DNA only begets DNA. This is observable in the lab. It also aligns with "fruits bearing their own seeds within them" of Scripture. Like begets like. The Biblical Adam was not merely a legendary figure, he was also purely historical. Macro evolution has never been observed in a laboratory, and there are no 'transitional forms' in the fossil record. It also defies mathematics and probability. Darwin himself said that if any organ or system or system of systems could be shown that could not have their complexity reduced "my entire system breaks down." The human eye does this, as does the requirement for all human systems (circulatory, lymphatic, musculoskeltal, cardiovascular, etc.0 to be developed to the same point, at the same time, and in the same place, in a male AND a female, such that they can actually reproduce. But mostly? Scripture doesn't allow for it. Adam was a historical person whose actions changed the state of himself and his progency from 'blessedness' to 'curse' at a particular time and place in history. Hope that answers the question.

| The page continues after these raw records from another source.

(** The limiter before [place]: [oneShot] adjusted, the fresh bucket inserted. *)
Definition prepared (key : string) (now : Z) (l : Limiter) : Limiter :=
  let '(b, l) := find_bucket key now l in
  if (bhits b =? 1)%Z then set_oneShot (oneShot l - 1) l else l.

Lemma find_bucket_eq key now l :
  find_bucket key now l =
  match buckets l !! key with
  | Some b => (b, l)
  | None =>
      let b := mkBucket (f_of_Z (burst (room key l))) now 0 None in
      (b, set_oneShot (oneShot (room key l) + 1)
            (set_buckets (<[key := b]> (buckets (room key l))) (room key l)))
  end.
Proof. unfold find_bucket, room. by destruct (buckets l !! key). Qed.

Lemma Allow_locked_eq key now l :
  limiter_ok l → (0 < maxKeys l)%Z →
  Allow_locked key now l =
  (place key (served key now l) (f_lt (tokens (served key now l)) f_one) (prepared key now l),
   verdict key now l).
Proof.
  intros Hl Hm. unfold Allow_locked, prepared, served, verdict, current. rewrite find_bucket_eq.
  destruct (room_spec key l Hl Hm) as (_ & _ & (Cr & Cb & _) & _).
  destruct (buckets l !! key) as [b|] eqn:Eb; cbn [default from_option]; unfold id.
  - assert (∀ l', same_config l l' → refill l' b now = refill l b now) as Hr.
    { intros l' (E1 & E2 & _). unfold refill. by rewrite E1, E2. }
    set (l1 := if (bhits b =? 1)%Z then _ else l). rewrite (Hr l1) by (unfold l1; by case_match);
      destruct (f_lt (refill l b now) f_one) eqn:E; cbn [negb tokens]; by rewrite ?E.
  - cbn [bhits]. cbv zeta. rewrite Cb.
    match goal with |- context [refill ?l' ?b now] =>
      assert (refill l' b now = refill l b now) as ->
        by (unfold refill; cbn; by rewrite Cr, Cb) end.
    destruct (f_lt (refill l _ now) f_one) eqn:E; cbn [negb tokens bhits owner]; by rewrite ?E.
Qed.

Lemma place_spec (k : string) (b : bucket) (blk : bool) (l : Limiter) :
  (∀ t, k ∈ which t l → owner b = Some t) →
  let target := if blk then Blocked else Active in
  buckets (place k b blk l) =
    <[k := mkBucket (tokens b) (lastCheck b) (bhits b) (Some target)]> (buckets l) ∧
  (∀ t, which t (place k b blk l) =
     (if decide (t = target) then [k] else []) ++ drop_key k (which t l))%list ∧
  oneShot (place k b blk l) = oneShot l ∧ same_config l (place k b blk l).
Proof.
  intros Ho target. unfold place. fold target.
  destruct (unlink_other k (owner b) l) as (U1 & U2 & U3). split_and!.
  - by rewrite buckets_set_list, <-U1.
  - intros t. rewrite which_set_list, !which_set_buckets, !which_unlink by done.
    case_decide as E; [by subst|done].
  - rewrite <-U2. by destruct target.
  - destruct target; exact U3.
Qed.

Lemma prepared_spec key now l :
  limiter_ok l → (0 < maxKeys l)%Z →
  let l1 := room key l in
  (∀ t, which t (prepared key now l) = which t l1) ∧
  (∀ b, <[key := b]> (buckets (prepared key now l)) = <[key := b]> (buckets l1)) ∧
  oneShot (prepared key now l) =
    (one_shots (buckets l1) - once (buckets l1 !! key) + once (Some (served key now l)))%Z ∧
  same_config l1 (prepared key now l).
Proof.
  intros Hl Hm. cbv zeta. unfold prepared. rewrite find_bucket_eq.
  destruct (room_spec key l Hl Hm) as (Hl1 & _ & (_ & _ & Cm) & Hk & Hroom).
  pose proof (one_shots_bound (buckets (room key l))) as Hb. pose proof (lo_cap _ Hl1) as Hc.
  pose proof (lo_oneShot _ Hl1) as Hs. rewrite Hk. unfold served, current.
  destruct (buckets l !! key) as [b|] eqn:Eb; cbn [default from_option]; unfold id.
  - assert (room key l = l) as Er by (unfold room; by rewrite Eb). rewrite Er in *.
    destruct (lo_owner _ Hl _ _ Eb) as [_ Hh].
    pose proof (one_shots_bound (delete key (buckets l))) as Hd.
    rewrite one_shots_delete, Eb in Hd. revert Hd. unfold once. cbn [bhits].
    destruct (Z.eqb_spec (bhits b + 1) 1); [lia|].
    destruct (Z.eqb_spec (bhits b) 1) as [E1|E1]; intros Hd; split_and!; try done.
    + change (oneShot (set_oneShot ?n _)) with (n mod 2 ^ 32)%Z. rewrite Z.mod_small by lia. lia.
    + lia.
  - specialize (Hroom eq_refl). cbn [bhits]. cbv zeta. unfold once. cbn [bhits]. change (0 =? 1)%Z with false. cbv iota. split_and!.
    + intros t. by destruct t.
    + intros b. cbn. by rewrite insert_insert_eq.
    + change (oneShot (set_oneShot ?n _)) with (n mod 2 ^ 32)%Z.
      rewrite Z.mod_small by lia. change (0 + 1 =? 1)%Z with true. cbv iota. lia.
    + done.
Qed.

(** The limiter after a request, and the request's verdict. *)
Lemma Allow_locked_spec key now l l' r :
  limiter_ok l → (0 < maxKeys l)%Z → Allow_locked key now l = (l', r) →
  r = verdict key now l ∧ limiter_ok l' ∧ same_config l l' ∧
  (∃ b, buckets l' !! key = Some b ∧ tokens b = tokens (served key now l) ∧ lastCheck b = now) ∧
  (∀ k, k ≠ key → buckets l' !! k = buckets (room key l) !! k).
Proof.
  intros Hl Hm. rewrite Allow_locked_eq by done. intros [<- <-]%pair_equal_spec. split; [done|].
  destruct (room_spec key l Hl Hm) as (Hl1 & _ & C1 & Hk & Hroom).
  destruct (prepared_spec key now l Hl Hm) as (W & B & O & C2). cbv zeta in *.
  set (b := served key now l) in *. set (blk := f_lt (tokens b) f_one).
  assert (∀ t, key ∈ which t (prepared key now l) → owner b = Some t) as Hown.
  { intros t. rewrite W, (lo_dom _ Hl1), Hk. intros (b0 & E & Eo). subst b. unfold served, current.
    by rewrite E. }
  destruct (place_spec key b blk _ Hown) as (PB & PW & PO & PC). cbv zeta in *.
  rewrite B in PB. set (b' := mkBucket _ _ _ _) in PB.
  assert (class_of b' = if blk then Blocked else Active) as Hcls by done.
  assert (1 <= bhits b')%Z as Hh.
  { cbn. subst b. unfold served, current. cbn.
    destruct (buckets l !! key) eqn:E; cbn; [destruct (lo_owner _ Hl _ _ E); lia|lia]. }
  pose proof Hl1 as [Hn Hd Ho Hs Hc].
  assert (same_config l (place key b blk (prepared key now l))) as C3
    by (unfold same_config in *; intuition congruence).
  split; [split|split; [exact C3|split]].
  - intros t. rewrite PW, W. case_decide; cbn [app]; [|by apply NoDup_filter].
    constructor; [rewrite elem_of_drop_key; tauto|by apply NoDup_filter].
  - intros t k. rewrite PW, W, PB, elem_of_app, elem_of_drop_key, Hd, lookup_insert.
    destruct (decide (key = k)) as [<-|Hne].
    + case_decide as E; [|rewrite elem_of_nil; naive_solver].
      rewrite list_elem_of_singleton. split; [|tauto]. intros _. exists b'. by rewrite E.
    + case_decide; rewrite ?list_elem_of_singleton, ?elem_of_nil; naive_solver.
  - intros k x. rewrite PB, lookup_insert. case_decide; [|apply Ho].
    intros [= <-]. split; [by rewrite Hcls|done].
  - rewrite PO, PB, O, one_shots_insert. done.
  - destruct C3 as (_ & _ & ->). destruct C1 as (_ & _ & E). rewrite PB, map_size_insert, Hk.
    destruct (buckets l !! key); unfold id in *; [lia|]. specialize (Hroom eq_refl). lia.
  - exists b'. split; [|done]. by rewrite PB, lookup_insert_eq.
  - intros k Hne. by rewrite PB, lookup_insert_ne.
Qed.

(** ** Cleanup *)

Lemma sweep_ok ks cutoff l :
  limiter_ok l →
  limiter_ok (sweep ks cutoff l) ∧ same_config l (sweep ks cutoff l) ∧
  (∀ k, buckets (sweep ks cutoff l) !! k = buckets l !! k ∨
        buckets (sweep ks cutoff l) !! k = None ∧
        ∃ b, buckets l !! k = Some b ∧ (lastCheck b < cutoff)%Z).
Proof.
  revert l. induction ks as [|k ks IH]; intros l Hl; cbn; [by split; [|split; [|intros; left]]|].
  destruct (buckets l !! k) as [b|] eqn:Eb; [|by split; [|split; [|intros; left]]].
  destruct (Z.ltb_spec (lastCheck b) cutoff); [|by split; [|split; [|intros; left]]].
  destruct (removeKey_spec k l Hl) as (E1 & _ & _ & E4).
  destruct (IH _ (removeKey_ok k l Hl)) as (I1 & I2 & I3). split; [done|split].
  - unfold same_config in *. intuition congruence.
  - intros k'. destruct (I3 k') as [E|[E (b' & Eb' & Hb')]]; rewrite E1, lookup_delete in *.
    + case_decide; subst; eauto.
    + case_decide; [done|]. eauto.
Qed.

Lemma cleanup_ok now l :
  limiter_ok l →
  limiter_ok (cleanup now l) ∧ same_config l (cleanup now l).
Proof.
  intros Hl. unfold cleanup.
  destruct (sweep_ok (rev (active l)) (now - idleThreshold) l Hl) as (Hl1 & C1 & _).
  destruct (sweep_ok (rev (blocked (sweep (rev (active l)) (now - idleThreshold) l)))
              (now - idleThreshold) _ Hl1) as (Hl2 & C2 & _).
  split; [done|]. unfold same_config in *. intuition congruence.
Qed.

(** ** Reachable limiters *)

Inductive limiter_op := DoAllow (key : string) (now : Z) | DoCleanup (now : Z).
Definition run_op (l : Limiter) (o : limiter_op) : Limiter :=
  match o with
  | DoAllow key now => default l (Allow key now (Some l)).1
  | DoCleanup now => cleanup now l
  end.

Lemma run_op_ok l o :
  limiter_ok l → (0 < maxKeys l)%Z → limiter_ok (run_op l o) ∧ same_config l (run_op l o).
Proof.
  intros Hl Hm. destruct o as [key now|now]; [|by apply cleanup_ok]. cbn.
  destruct (disabled l); [done|]. destruct (Allow_locked key now l) as [l' r] eqn:E. cbn.
  by destruct (Allow_locked_spec _ _ _ _ _ Hl Hm E) as (_ & ? & ? & _).
Qed.

(** From a new limiter, after any sequence of requests and cleanups at any times, each
    recency list has no repetition, the lists hold exactly the tracked keys, a key is
    in the blocked list exactly when it holds less than one token, [oneShot] is the
    number of keys seen once, and the number of keys never exceeds the cap. *)
Theorem limiter_invariant r b n ops :
  (0 < n < 2 ^ 32)%Z →
  let l := foldl run_op (NewWithMaxKeys r b n) ops in
  limiter_ok l ∧ (Len (Some l) <= n)%Z ∧
  ∀ k, k ∈ blocked l ↔ ∃ bk, buckets l !! k = Some bk ∧ f_lt (tokens bk) f_one = true.
Proof.
  intros Hn l. assert (limiter_ok l ∧ maxKeys l = n) as [Hl Hm].
  { unfold l. assert (limiter_ok (NewWithMaxKeys r b n)) as H0 by (apply NewWithMaxKeys_ok; lia).
    assert (maxKeys (NewWithMaxKeys r b n) = n) as Hm0 by done.
    clear l. revert H0 Hm0. generalize (NewWithMaxKeys r b n) as l.
    induction ops as [|o ops IH]; intros l Hl Hm; [done|]. cbn.
    destruct (run_op_ok l o Hl ltac:(lia)) as [Hl' (_ & _ & Hm')]. apply IH; [done|congruence]. }
  split; [done|]. split; [rewrite <-Hm; apply (lo_cap _ Hl)|]. intros k.
  rewrite (lo_dom _ Hl Blocked). split; intros (bk & Ek & Hb); exists bk; (split; [done|]);
    destruct (lo_owner _ Hl _ _ Ek) as [Ho _]; unfold class_of in Ho; rewrite Ho in *.
  - by destruct (f_lt _ _).
  - by rewrite Hb.
Qed.

(** The blocked list means what it says: a tracked key asking again at the instant of its
    last request is denied exactly when it is in the blocked list. *)
Theorem blocked_iff_denied l key b :
  limiter_ok l → (0 < maxKeys l)%Z → disabled l = false → f_finite (rate l) = true →
  f_lt (f_of_Z (burst l)) f_one = false →
  buckets l !! key = Some b →
  (Allow key (lastCheck b) (Some l)).2 = false ↔ key ∈ blocked l.
Proof.
  intros Hl Hm Hdis Hr Hb Eb. unfold Allow. rewrite Hdis, Allow_locked_eq by done. cbn [snd].
  unfold verdict, current. rewrite Eb. cbn [default from_option]. unfold id.
  rewrite (lo_dom _ Hl Blocked). destruct (lo_owner _ Hl _ _ Eb) as [Ho _].
  assert (f_lt (refill l b (lastCheck b)) f_one = f_lt (tokens b) f_one) as ->.
  { unfold refill. rewrite Z.sub_diag. destruct (f_mul_zero_elapsed (rate l) Hr) as [s ->].
    rewrite f_lt_add_szero_r. destruct (f_lt (f_of_Z (burst l)) (tokens b)) eqn:Ec.
    - rewrite Hb. destruct (f_lt (tokens b) f_one) eqn:Et; [|done].
      by rewrite (f_lt_trans _ _ _ Ec Et) in Hb.
    - apply f_lt_add_szero. }
  unfold class_of in Ho. destruct (f_lt (tokens b) f_one); cbn; naive_solver.
Qed.

(** A request never changes another client's bucket: it is untouched, unless the request
    came from a new key at a full map and evicted it; a tracked key's request evicts
    nobody. *)
Theorem allow_isolated l key now l' r k :
  limiter_ok l → (0 < maxKeys l)%Z → Allow key now (Some l) = (Some l', r) → k ≠ key →
  buckets l' !! k = buckets l !! k ∨
  buckets l' !! k = None ∧ buckets l !! key = None ∧ Len (Some l) = maxKeys l.
Proof.
  intros Hl Hm. unfold Allow. destruct (disabled l); [intros [= <- <-]; by left|].
  destruct (Allow_locked key now l) as [l1 r1] eqn:E. intros [= <- <-] Hk.
  destruct (Allow_locked_spec _ _ _ _ _ Hl Hm E) as (_ & _ & _ & _ & Ho). rewrite Ho by done.
  destruct (room_spec key l Hl Hm) as (_ & Hsub & _). unfold room in *.
  destruct (buckets l !! key); [by left|].
  destruct (Z.ltb_spec 0 (maxKeys l)); [|lia]. cbn [andb] in *.
  destruct (Z.leb_spec (maxKeys l) (Z.of_nat (size (buckets l)))) as [Hfull|]; [|by left].
  destruct (buckets (evictLocked (trimCount l) l) !! k) as [b|] eqn:Ek.
  - left. symmetry. by eapply lookup_weaken.
  - right. split_and!; [done|done|]. pose proof (lo_cap _ Hl). cbn. lia.
Qed.

(** ** Witnesses: one request per second with a burst of two, at most two keys *)

Module Examples.
Definition new : Limiter := NewWithMaxKeys (f_of_Z 60) 2 2.
Definition ops : list limiter_op :=
  [DoAllow "a" 0; DoAllow "a" 0; DoAllow "a" 0; DoAllow "b" 0].
Definition full : Limiter := foldl run_op new ops.

Lemma full_ok : limiter_ok full.
Proof.
  unfold full. assert (limiter_ok new) as Hl by (apply NewWithMaxKeys_ok; lia).
  do 4 (apply run_op_ok; [|vm_compute; reflexivity]). exact Hl.
Qed.

Lemma limiter_invariant_witness :
  limiter_ok full ∧ (Len (Some full) <= 2)%Z ∧
  ∀ k, k ∈ blocked full ↔ ∃ bk, buckets full !! k = Some bk ∧ f_lt (tokens bk) f_one = true.
Proof. exact (limiter_invariant (f_of_Z 60) 2 2 ops ltac:(lia)). Defined.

thats how you would describe the principle to a 5-year old?

poor kid!

here is how I would:

the greater can never come from the lesser.

evolution is just an inverted perversion of The Great Chain of Being.

That is one of the benefits of reading Guenon bro... Crisis of the Modern World is only 120 pages and every page offers an immense reward for the faithful, intellectual, seeker...

I think you should not skip over the Traditionalist school if you are pursuing Truth... Along with Guenon, there is his "successor" Frithjof Schuon, and also Ananda Coomaraswamy... their influence, Guenons in particular, in relation to EVERYTHING happening in the West as far as the pushback against unhinged liberalism, cannot be overstated...

Their perspectives are unique and invaluable to the western mind, offering profound Traditional wisdom and deep takes on, well, the crisis of modernity, relative to the Traditional world.